* _Exercise_:
Whenever a line in the records below holds the string "exfalso", copy it out.

Stored entries
BEGIN

(** A session opens the loca it was minted for; one without a loca opens the
    building while there is a building key. *)
(** @src hub:1216-1235 enter_decision *)
Definition session_opens h (room : string) (session : option SessionIdentity) : bool :=
  match session with
  | None => false
  | Some s =>
      match sess_loca s with
      | Some l => bool_decide (l = room)
      | None => negb (str_is_empty (h_room_token h))
      end
  end.

(** @src hub fn enter_decision *)
Definition enter_decision h (room : string) (admin_tok davet_tok : option string)
    (session : option SessionIdentity) (name_hint : option string) : EnterDecision :=
  let authority := credential_authority h admin_tok in
  if is_building_admin authority && negb (bool_decide (admin_tok = None)) then Allowed
  else if (match session with Some s => sess_admin s | None => false end) then Allowed
  else if (match ban_name h admin_tok davet_tok session name_hint with
           | Some n => is_banned h room n
           | None => false
           end) then Banned
  else
    let principal_at_door :=
      or_else (session ≫= sess_principal_id) (ra_principal_id authority) in
    let appointed :=
      match principal_at_door, loca_operator (h_store h) room with
      | Some principal_id, Some assignment =>
          bool_decide (loa_principal_id assignment = principal_id)
      | _, _ => false
      end in
    if appointed then Allowed
    else if may_enter h room davet_tok then Allowed
    else if session_opens h room session then Allowed
    else Denied.

(** ** Seats *)

(** @src hub:1259-1268 seat_identity *)
Definition admin_seat h (admin_tok : option string) : option string :=
  match admin_tok with
  | None => None
  | Some t =>
      match smaster_name h (Some t) with
      | Some _ => Some ("sm:" +:+ t)
      | None => if holds_admin_token h (Some t) then Some "@master"%string else None
      end
  end.

(** @src hub:1269-1279 seat_identity *)
Definition davet_seat h (davet_tok : option string) : option string :=
  match davet_tok ≫= invite_by_token h with
  | Some inv =>
      Some (if str_is_empty (inv_member inv) then "dv:" +:+ inv_token inv
            else "mb:" +:+ inv_member inv)
  | None =>
      match member_for_credential h davet_tok with
      | Some member => Some ("mb:" +:+ mb_token member)
      | None => None
      end
  end.

(** @src hub:1280-1293 seat_identity *)
Definition session_seat (session : option SessionIdentity) (session_tok : option string)
    : option string :=
  match session with
  | Some s =>
      if sess_admin s then Some "@master"%string
      else
        match sess_member s with
        | Some m => Some ("mb:" +:+ m)
        | None => match session_tok with Some t => Some ("st:" +:+ t) | None => None end
        end
  | None => None
  end.

(** @src hub fn seat_identity *)
Definition seat_identity h (admin_tok davet_tok : option string)
    (session : option SessionIdentity) (session_tok : option string) (name : string)
    : string :=
  default ("name:" +:+ name)
    (or_else (admin_seat h admin_tok)
       (or_else (davet_seat h davet_tok) (session_seat session session_tok))).

(** ** Taking a session *)

(** @src hub:2136-2159 create_session_scoped *)
Definition davet_session h (inv : Invite) : SessionIdentity :=
  let '(name, kind) :=
    match member_of h (Some (inv_member inv)) with
    | Some m => (mb_name m, mb_kind m)
    | None => (inv_name inv, inv_kind inv)
    end in
  {| sess_principal_id := pi_id <$> principal_for_credential (h_store h) (inv_member inv);
     sess_building_role := RoleMember; sess_name := name;
     sess_kind := if decide (kind = "user"%string) then User else Agent;
     sess_loca := Some (inv_room inv); sess_member := Some (inv_member inv);
     sess_admin := false; sess_expires_at := 0 |}.

(** @src hub:2168-2191 create_session_scoped *)
Definition key_session h (req : CreateSession) (grant : option AdminSessionGrant)
    : SessionIdentity :=
  let authority := grant_authority <$> grant in
  {| sess_principal_id := authority ≫= ra_principal_id;
     sess_building_role := default RoleMember (authority ≫= ra_building_role);
     sess_name := default (cs_name req) (authority ≫= ra_display_name);
     sess_kind := default (default Agent (cs_kind req)) (authority ≫= ra_kind);
     sess_loca := None; sess_member := None;
     sess_admin := match authority with Some a => is_building_admin a | None => false end;
     sess_expires_at :=
       match grant with Some g => sat_add64 (h_clock h) (grant_ttl_ms g) | None => 0%N end |}.

(** @src hub fn create_session_scoped *)
Definition create_session_scoped `{Csprng} (req : CreateSession) (davet : option Invite)
    (admin_grant : option AdminSessionGrant) h : Hub St * dbres SessionInfo :=
  let '(h, id) := fetch_next_id h in
  let '(h, t) := secure_token "st_" 32 h in
  let identity :=
    match davet with
    | Some inv => davet_session h inv
    | None => key_session h req admin_grant
    end in
  let expires_at :=
    if (sess_expires_at identity =? 0)%N then None else Some (sess_expires_at identity) in
  let '(h, saved) :=
    if sess_admin identity
    then run_store (save_admin_session t (sess_name identity) (sess_kind identity)
                      (sess_expires_at identity)) h
    else (h, Ok tt) in
  match saved with
  | Err e => (h, Err e)
  | Ok _ =>
      let credential_id :=
        match davet with
        | Some inv => credential_id_for_secret (h_store h) (inv_member inv)
        | None => admin_grant ≫= grant_credential_id
        end in
      let '(h, saved) :=
        match sess_principal_id identity, credential_id with
        | Some principal_id, Some credential_id =>
            run_store (save_principal_session t principal_id credential_id (h_clock h)
                         (sess_expires_at identity)) h
        | _, _ => (h, Ok tt)
        end in
      match saved with
      | Err e => (h, Err e)
      | Ok _ =>
          (with_h_sessions (<[t := identity]> (h_sessions h)) h,
           Ok {| si_participant_id := "p_" +:+ dec id; si_session_token := t;
                 si_name := sess_name identity; si_admin := sess_admin identity;
                 si_expires_at := expires_at |})
      end
  end.
End access.
Lemma invite_davets_ok member room by_ h :
  davets_inv h -> davets_inv (invite_member_to_room member room by_ h).1.
Proof.
  intros Hinv. unfold invite_member_to_room.
  destruct (is_deleted h room); [done|]. destruct (negb _ && _); [done|].
  destruct (member_of h (Some member)) as [m|] eqn:Hm; [|done].
  destruct (_ && _); [done|]. destruct (has_active_invite h room member) eqn:Hact; [done|].
  destruct (Nat.leb_spec LOCA_KAPASITE (length (davets_of_room h room))) as [|Hlt]; [done|].
  destruct (new_invite_token h) as [h1 token] eqn:Ht. injection Ht as <- <-.
  pose proof (member_of_keyed _ _ _ Hinv Hm) as Hmt.
  set (h1 := with_h_entropy _ h). set (inv := mkInvite _ _ _ _ _ _ _).
  assert (Hinv1 : davets_inv h1) by (by eapply davets_inv_ext, Hinv).
  unfold add_invite. destruct (_ && _); [done|]. destruct (is_deleted h1 _); [done|].
  destruct (run_store _ _) as [h2 r] eqn:Hs. apply run_store_state in Hs as [-> _].
  destruct r as [[]|]; [|by eapply davets_inv_ext, Hinv]. cbn [fst].
  destruct Hinv as [Hk Hmk Hc Hs]. constructor; cbn.
  - intros t i [[<- <-]|[_ Hi]]%lookup_insert_Some; [done|by apply Hk].
  - apply Hmk.
  - intros n. unfold davets_of_room, davets_where. rewrite length_filter_values. cbn.
    specialize (Hc n). unfold davets_of_room, davets_where in Hc, Hlt.
    rewrite length_filter_values in Hc, Hlt. destruct (decide (room = n)) as [<-|Hne].
    + etrans; [apply selected_insert_size|]. lia.
    + etrans; [apply selected_insert_other|exact Hc]. cbn. by apply bool_decide_eq_false_2.
  - assert (Hnone : forall t i, h_invites h !! t = Some i -> inv_room i = room ->
      inv_member i = mb_token m -> False).
    { intros t i Hi Hr Hmi. unfold has_active_invite in Hact.
      pose proof (proj1 (any_value_false _ _) Hact t i Hi) as Hf. cbn in Hf.
      rewrite Hr, Hmi, Hmt in Hf. by rewrite !bool_decide_eq_true_2 in Hf. }
    intros t t' i i' [[<- <-]|[_ Hi]]%lookup_insert_Some
      [[<- <-]|[_ Hi']]%lookup_insert_Some Hr Hmem; cbn in *; [done|..].
    + exfalso. by eapply Hnone.
    + exfalso. by eapply Hnone.
    + by eapply Hs.
Qed.

(** A room never has more davets than seats, and no member holds two davets
    of one room: both stay true whatever invitation is attempted, whatever token
    the generator draws and whether or not the store accepts it. *)
Theorem invitations_bounded member room by_ h :
  davets_inv h ->
  let h' := (invite_member_to_room member room by_ h).1 in
  (forall n, length (davets_of_room h' n) <= LOCA_KAPASITE) /\
  (forall t t' i i', h_invites h' !! t = Some i -> h_invites h' !! t' = Some i' ->
     inv_room i = inv_room i' -> inv_member i = inv_member i' -> t = t').
Proof. intros Hinv. by destruct (invite_davets_ok member room by_ h Hinv). Qed.
End davets.

(** ** Pairing *)

Lemma bytes_inj s t : bytes s = bytes t -> s = t.
Proof.
  revert t. induction s as [|a s IH]; intros [|b t] E; try done.
  injection E as Ea E. f_equal; [|auto].
  rewrite <- (ascii_N_embedding a), <- (ascii_N_embedding b). by f_equal.
Qed.

(** The full-length comparison is equality. *)
Lemma code_difference_zero a b : code_difference a b = 0%N <-> a = b.
Proof.
  unfold code_difference.
  assert (forall l d, foldl (fun d i =>
      N.lor d (N.lxor (default 0%N (a !! i)) (default 0%N (b !! i)))) d l = 0%N <->
    d = 0%N /\ forall i, i ∈ l -> default 0%N (a !! i) = default 0%N (b !! i)) as Hfold.
  { induction l as [|i l IH]; intros d; cbn [foldl].
    - split; [|tauto]. intros ->. split; [done|]. intros i Hi. by apply not_elem_of_nil in Hi.
    - rewrite IH, N.lor_eq_0_iff, N.lxor_eq_0_iff. setoid_rewrite elem_of_cons. naive_solver. }
  rewrite Hfold, N.lxor_eq_0_iff. split.
  - intros [Hlen Hall]. apply Nat2N.inj in Hlen. apply list_eq_same_length with (length a); [done..|].
    intros i x y Hi Hx Hy. specialize (Hall i). rewrite Hx, Hy in Hall. apply Hall.
    apply elem_of_seq. lia.
  - by intros ->.
Qed.

Section pairing.
Context {St : Type} `{Csprng}.
Implicit Types h : Hub St.

(** A pairing code works once: a candidate is accepted exactly when an admin
    token is configured, the code has not expired and the candidate is the
    code, byte for byte; it grants the lifetime bound to that code; and the
    accepted code is replaced, so that it is refused from then on unless the
    generator draws the very same code again. *)
Theorem pairing_code_once candidate h :
  let next := "pair_" +:+ hex_bytes (random_bytes (h_entropy h) 16) in
  (forall ttl, (consume_admin_pairing candidate h).2 = Some ttl <->
     h_admin_token h <> ""%string /\
     (h_clock h < ap_expires_at_ms (h_admin_pairing h))%N /\
     candidate = ap_code (h_admin_pairing h) /\
     ttl = ap_session_ttl_ms (h_admin_pairing h)) /\
  (candidate = ap_code (h_admin_pairing h) -> candidate <> next ->
   forall ttl (later : Hub St), (consume_admin_pairing candidate h).2 = Some ttl ->
     h_admin_pairing later = h_admin_pairing (consume_admin_pairing candidate h).1 ->
     (consume_admin_pairing candidate later).2 = None).
Proof.
  cbn zeta.
  assert (Hok : forall c h1, (consume_admin_pairing c h1).2 <> None ->
    c = ap_code (h_admin_pairing h1)).
  { intros c h1. unfold consume_admin_pairing. destruct (str_is_empty _); [done|].
    destruct (N.leb_spec (ap_expires_at_ms (h_admin_pairing h1)) (h_clock h1)); [done|].
    destruct (N.eqb_spec (code_difference (bytes (ap_code (h_admin_pairing h1))) (bytes c)) 0)
      as [E|]; cbn; [|done]. intros _. by apply code_difference_zero, bytes_inj in E. }
  split.
  - intros ttl. unfold consume_admin_pairing, str_is_empty.
    case_bool_decide as Ea; [split; [done|naive_solver]|].
    destruct (N.leb_spec (ap_expires_at_ms (h_admin_pairing h)) (h_clock h)) as [Hle|Hlt].
    { split; [done|]. intros (_ & ? & _). lia. }
    destruct (N.eqb_spec (code_difference (bytes (ap_code (h_admin_pairing h))) (bytes candidate)) 0)
      as [E|E]; cbn.
    + apply code_difference_zero, bytes_inj in E. split; [intros [= <-]; eauto|].
      by intros (_ & _ & _ & ->).
    + split; [done|]. intros (_ & _ & -> & _). exfalso. apply E. by apply code_difference_zero.
  - intros Hcode Hne ttl later Hsome Hpair.
    destruct ((consume_admin_pairing candidate later).2) eqn:E; [|done]. exfalso.
    apply Hne. rewrite (Hok candidate later) by congruence. rewrite Hpair.
    unfold consume_admin_pairing in Hsome |- *. destruct (str_is_empty _); [done|].
    destruct (_ <=? _)%N; [done|]. by destruct (negb _).
Qed.
End pairing.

END

* _Output of the exercise_:
    + exfalso. by eapply Hnone.
    + exfalso. by eapply Hnone.
    + split; [done|]. intros (_ & _ & -> & _). exfalso. apply E. by apply code_difference_zero.
    destruct ((consume_admin_pairing candidate later).2) eqn:E; [|done]. exfalso.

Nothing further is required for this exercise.